The principle behind the Government’s policy is that if we make life tough enough for asylum seekers they won’t get on boats and come here. Not only is this cruel – we’re talking about actions that punish and further traumatise already traumatised people who have committed no crime –  but it’s not working. Asylum seekers continue to come.

For goodness sake, where is a leader like Malcolm Fraser, who stood up to the fearmongers and bigots when the waves of Vietnamese boat people started arriving and called on us to own up to the obligations of being global citizens?

It’s time we accepted this obligation once more. The world has a refugee crisis and we need to be part of the solution. Thanks to our remoteness we have very few asylum seekers coming our way. According to the Department of Immigration, as at Feb 23 we had less than 8,000 people in detention or community release. That’s a ridiculously small number when compared with other countries.

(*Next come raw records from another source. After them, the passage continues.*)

(* ===== verification/Endpoint.v ===== *)
(** * Endpoint: the addresses of listeners and peers
    (core/lib/src/listener/endpoint.rs)

    The addresses of the standard library, with their parsers and printers, are
    a class; a custom endpoint is the text it prints as.  TLS configurations are
    opaque but for being mutual or not. *)

From Stdlib Require Import DecimalString DecimalNat.
From S2P Require Import Prelude Crates RawStr UriTables Uri.

(** [std::net]: addresses, [FromStr] and [Display]. *)
Class NetAddrs := {
  IpAddr : Type;
  SocketAddr : Type;
  socket_addr_new : IpAddr → Z → SocketAddr;
  addr_ip : SocketAddr → IpAddr;
  addr_port : SocketAddr → Z;
  parse_ip : str → option IpAddr;
  parse_socket_addr : str → option SocketAddr;
  socket_addr_text : SocketAddr → str;
  LOCALHOST : IpAddr;
  IpAddr_eq_dec :: EqDecision IpAddr;
  SocketAddr_eq_dec :: EqDecision SocketAddr;
}.

(** Parsing reads back what is printed, which is in ASCII and, before the first
    colon, part of an address. *)
Class NetAddrsLaws `{NetAddrs} : Prop := {
  addr_ip_new ip port : addr_ip (socket_addr_new ip port) = ip;
  addr_port_new ip port : (0 ≤ port < 2 ^ 16)%Z → addr_port (socket_addr_new ip port) = port;
  parse_socket_addr_text a : parse_socket_addr (socket_addr_text a) = Some a;
  socket_addr_text_graphic a : Forall (λ c, graphic c = true) (socket_addr_text a);
  socket_addr_text_proto a proto rest :
    split_once ":" (socket_addr_text a) = Some (proto, rest) →
    Forall (λ c, c ∈ #"[0123456789abcdef.") proto;
}.

Section endpoint.
Context `{Uncased} `{NetAddrs} {TlsConfig : Type} (mutual : TlsConfig → bool).

(** [enum Endpoint]. *)
Inductive Endpoint :=
  | Tcp (addr : SocketAddr)
  | Quic (addr : SocketAddr)
  | Unix (path : str)
  | Tls (inner : Endpoint) (info : option TlsConfig)
  | Custom (text : str).

(** [Endpoint::tcp], [quic], [socket_addr], [ip], [port], [unix], [tls],
    [tls_config], [mtls_config]. *)
Fixpoint tcp (self : Endpoint) : option SocketAddr :=
  match self with
  | Tcp addr => Some addr
  | Tls addr _ => tcp addr
  | _ => None
  end.

Definition quic (self : Endpoint) : option SocketAddr :=
  match self with
  | Quic addr => Some addr
  | Tls addr _ => tcp addr
  | _ => None
  end.

Fixpoint socket_addr (self : Endpoint) : option SocketAddr :=
  match self with
  | Quic addr => Some addr
  | Tcp addr => Some addr
  | Tls inner _ => socket_addr inner
  | _ => None
  end.

Fixpoint ip (self : Endpoint) : option IpAddr :=
  match self with
  | Quic addr => Some (addr_ip addr)
  | Tcp addr => Some (addr_ip addr)
  | Tls inner _ => ip inner
  | _ => None
  end.

Fixpoint port (self : Endpoint) : option Z :=
  match self with
  | Quic addr => Some (addr_port addr)
  | Tcp addr => Some (addr_port addr)
  | Tls inner _ => port inner
  | _ => None
  end.

Fixpoint unix (self : Endpoint) : option str :=
  match self with
  | Unix addr => Some addr
  | Tls addr _ => unix addr
  | _ => None
  end.

Definition tls (self : Endpoint) : option Endpoint :=
  match self with Tls addr _ => Some addr | _ => None end.

Definition tls_config (self : Endpoint) : option TlsConfig :=
  match self with Tls _ (Some config) => Some config | _ => None end.

Definition mtls_config (self : Endpoint) : bool :=
  match self with Tls _ (Some config) => mutual config | _ => false end.

(** [Endpoint::is_tcp], [is_quic], [is_unix], [is_tls]. *)
Definition is_some {A} (o : option A) : bool := match o with Some _ => true | None => false end.
Definition is_tcp (self : Endpoint) : bool := is_some (tcp self).
Definition is_quic (self : Endpoint) : bool := is_some (quic self).
Definition is_unix (self : Endpoint) : bool := is_some (unix self).
Definition is_tls (self : Endpoint) : bool := is_some (tls self).

(** [Endpoint::with_tls], [assume_tls]. *)
Definition with_tls (self : Endpoint) (config : TlsConfig) : Endpoint :=
  if is_tls self then self else Tls self (Some config).

Definition assume_tls (self : Endpoint) : Endpoint := if is_tls self then self else Tls self None.

(** [Endpoint::fetch], of what the extraction yields: an endpoint, an error
    that it is missing or another error. *)
Inductive Extracted (E : Type) := Found (e : Endpoint) | IsMissing (e : E) | Failed (e : E).
Arguments Found {E}.
Arguments IsMissing {E}.
Arguments Failed {E}.

Definition fetch {E T} (extracted : Extracted E) (invalid : Endpoint → E) (f : option Endpoint → option T) : E + T :=
  match extracted with
  | Found endpoint => match f (Some endpoint) with Some v => inr v | None => inl (invalid endpoint) end
  | IsMissing e => match f None with Some v => inr v | None => inl e end
  | Failed e => inl e
  end.

(** [Display] and [Debug]. *)
Fixpoint endpoint_display (self : Endpoint) : str :=
  match self with
  | Tcp addr | Quic addr => #"http://" ++ socket_addr_text addr
  | Unix addr => #"unix:" ++ addr
  | Custom inner => inner
  | Tls inner c =>
    match tcp inner, quic inner with
    | Some addr, _ => #"https://" ++ socket_addr_text addr ++ #" (TCP"
    | _, Some addr => #"https://" ++ socket_addr_text addr ++ #" (QUIC"
    | None, None => endpoint_display inner ++ #" (TLS"
    end ++ (if match c with Some c => mutual c | None => false end then #" + mTLS" else []) ++ #")"
  end.

Fixpoint endpoint_debug (self : Endpoint) : str :=
  match self with
  | Tcp a => #"tcp:" ++ socket_addr_text a
  | Quic a => #"quic:" ++ socket_addr_text a ++ #"]"
  | Unix a => #"unix:" ++ a
  | Tls e _ => #"unix:" ++ endpoint_debug e
  | Custom e => e
  end.

(** [Default]. *)
Definition endpoint_default : Endpoint := Tcp (socket_addr_new LOCALHOST 8000).

(** [FromStr], with its function [parse_tcp]. *)
Definition parse_tcp (s : str) (def_port : Z) : option SocketAddr :=
  match parse_socket_addr s with
  | Some addr => Some addr
  | None => (λ ip, socket_addr_new ip def_port) <$> parse_ip s
  end.

Definition endpoint_from_str (string : str) : option Endpoint :=
  match split_once ":" string with
  | Some (proto, rest) =>
    if uncased_eq (trim proto) #"tcp" then Tcp <$> parse_tcp (trim rest) 8000
    else if uncased_eq (trim proto) #"unix" then Some (Unix (trim rest))
    else Tcp <$> parse_tcp (trim string) 8000
  | None => Tcp <$> parse_tcp (trim string) 8000
  end.

(** [PartialEq]. *)
Fixpoint endpoint_eq (self other : Endpoint) : bool :=
  match self, other with
  | Tcp l0, Tcp r0 => bool_decide (l0 = r0)
  | Quic l0, Quic r0 => bool_decide (l0 = r0)
  | Unix l0, Unix r0 => bool_decide (l0 = r0)
  | Tls l0 _, Tls r0 _ => endpoint_eq l0 r0
  | Custom l0, Custom r0 => bool_decide (l0 = r0)
  | _, _ => false
  end.

(** ** Facts *)

(** The address of an endpoint, whatever layers are around it. *)
Lemma ip_port_of_addr e : ip e = addr_ip <$> socket_addr e ∧ port e = addr_port <$> socket_addr e.
Proof. by induction e. Qed.

Lemma tls_keeps_addr e config :
  socket_addr (with_tls e config) = socket_addr e ∧ socket_addr (assume_tls e) = socket_addr e ∧
  assume_tls (assume_tls e) = assume_tls e.
Proof. by destruct e. Qed.

(** A TLS endpoint over QUIC is not one of [quic], but one over TCP is. *)
Lemma quic_of_tls a info : quic (Tls (Quic a) info) = None ∧ quic (Tls (Tcp a) info) = Some a.
Proof. done. Qed.
End endpoint.
Arguments Endpoint {_} TlsConfig.
Arguments Extracted {_} TlsConfig E.

Section parsing.
Context `{UncasedLaws} `{NetAddrsLaws} {TlsConfig : Type}.

Lemma split_once_app (d : ascii) (u v : str) : d ∉ u → split_once d (u ++ d :: v) = Some (u, v).
Proof.
  intros Hd. unfold split_once. rewrite find_byte_app by done.
  by rewrite take_app_length, drop_app_ge, Nat.sub_succ_l, Nat.sub_diag by lia.
Qed.

(** What a proto of an address is not. *)
Lemma address_no_proto (proto name : str) c :
  Forall (λ c, c ∈ #"[0123456789abcdef.") proto → head name = Some c →
  forallb (λ d, negb (bool_decide (to_lower d = to_lower c))) #"[0123456789abcdef." = true →
  uncased_eq (trim proto) name = false.
Proof.
  intros Hp Hc Hn. rewrite trim_all_graphic.
  - rewrite uncased_eq_spec. apply bool_decide_eq_false. destruct name as [|c' name]; [done|]. injection Hc as ->.
    destruct proto as [|d proto]; [done|]. inversion_clear Hp as [|?? Hd _]. intros [= He _].
    rewrite forallb_forall in Hn. apply list_elem_of_In, Hn in Hd. by rewrite He, bool_decide_eq_true_2 in Hd.
  - eapply Forall_impl; [exact Hp|]. intros d Hd.
    assert (forallb graphic #"[0123456789abcdef." = true) as Hg by done.
    rewrite forallb_forall in Hg. by apply Hg, list_elem_of_In.
Qed.

(** An endpoint is read back from what [Debug] shows of it, and a TCP endpoint
    from its address. *)
Theorem endpoint_read_back :
  (∀ a, endpoint_from_str (endpoint_debug (Tcp a : Endpoint TlsConfig)) = Some (Tcp a : Endpoint TlsConfig)) ∧
  (∀ a, endpoint_from_str (socket_addr_text a) = Some (Tcp a : Endpoint TlsConfig)) ∧
  (∀ path, trim path = path →
     endpoint_from_str (endpoint_debug (Unix path : Endpoint TlsConfig)) = Some (Unix path : Endpoint TlsConfig)).
Proof.
  assert (∀ a, parse_tcp (trim (socket_addr_text a)) 8000 = Some a) as Hp.
  { intros a. rewrite trim_all_graphic by apply socket_addr_text_graphic.
    unfold parse_tcp. by rewrite parse_socket_addr_text. }
  assert (uncased_eq (trim #"tcp") #"tcp" = true ∧ uncased_eq (trim #"unix") #"tcp" = false ∧
    uncased_eq (trim #"unix") #"unix" = true) as (Ht1 & Ht2 & Ht3) by (rewrite !uncased_eq_spec; by vm_compute).
  split_and!.
  - intros a. unfold endpoint_from_str, endpoint_debug. change (#"tcp:" ++ ?t) with (#"tcp" ++ ":"%char :: t).
    rewrite split_once_app, Ht1, Hp by (vm_compute; set_solver). done.
  - intros a. unfold endpoint_from_str. destruct (split_once ":" (socket_addr_text a)) as [[proto rest]|] eqn:Hs;
      [|by rewrite Hp].
    pose proof (socket_addr_text_proto a proto rest Hs) as Hpr.
    rewrite (address_no_proto proto #"tcp" "t"), (address_no_proto proto #"unix" "u"), Hp by done. done.
  - intros path Ht. unfold endpoint_from_str, endpoint_debug. change (#"unix:" ++ ?t) with (#"unix" ++ ":"%char :: t).
    rewrite split_once_app, Ht2, Ht3, Ht by (vm_compute; set_solver). done.
Qed.
End parsing.

(** The loopback address with a port. *)
Module EndpointReference.
#[export] Instance net_addrs_ref : NetAddrs := {|
  IpAddr := unit;
  SocketAddr := nat;
  socket_addr_new _ port := Z.to_nat port;
  addr_ip _ := tt;
  addr_port := Z.of_nat;
  parse_ip s := if decide (s = #"127.0.0.1") then Some tt else None;
  parse_socket_addr s :=
    s ← strip_prefix #"127.0.0.1:" s; Nat.of_uint <$> NilEmpty.uint_of_string (String.string_of_list_ascii s);
  socket_addr_text port := #"127.0.0.1:" ++ decimal_text port;
  LOCALHOST := tt |}.

#[export] Instance net_addrs_laws : NetAddrsLaws.
Proof.
  split; cbn [addr_ip addr_port socket_addr_new parse_socket_addr socket_addr_text net_addrs_ref SocketAddr].
  - by intros [].
  - intros _ port Hp. lia.
  - intros port. rewrite strip_prefix_app. cbn [mbind option_bind]. unfold decimal_text, lit.
    by rewrite String.string_of_list_ascii_of_string, NilEmpty.usu; simpl; rewrite Unsigned.of_to.
  - intros port. apply Forall_app. split; [by repeat constructor|].
    eapply Forall_impl; [apply decimal_text_digits|]. intros c. unfold is_digit, graphic. rewrite !andb_true_iff, !Nat.leb_le. lia.
  - intros port proto rest. change (#"127.0.0.1:" ++ ?t) with (#"127.0.0.1" ++ ":"%char :: t).
    rewrite split_once_app by (vm_compute; set_solver). intros [= <- _]. apply (bool_decide_unpack _). by vm_compute.
Qed.
End EndpointReference.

A better way forward? Increase our refugee intake to 30,000-40,000 per year, work with nearby countries to bring refugees and asylum seekers here safely, decouple offshore and onshore numbers (ie we accept x number of offshore applications regardless of how many refugees show up on our doorstep), release asylum seekers into the community after health checks and with the right to work. With a high likelihood of reasonably fast resettlement in Australia the number willing to risk a dangerous boat journey should decline. Will it work? No one knows for sure, but given the policy of cruel and inhumane treatment isn’t working, it can’t hurt for us to try decency.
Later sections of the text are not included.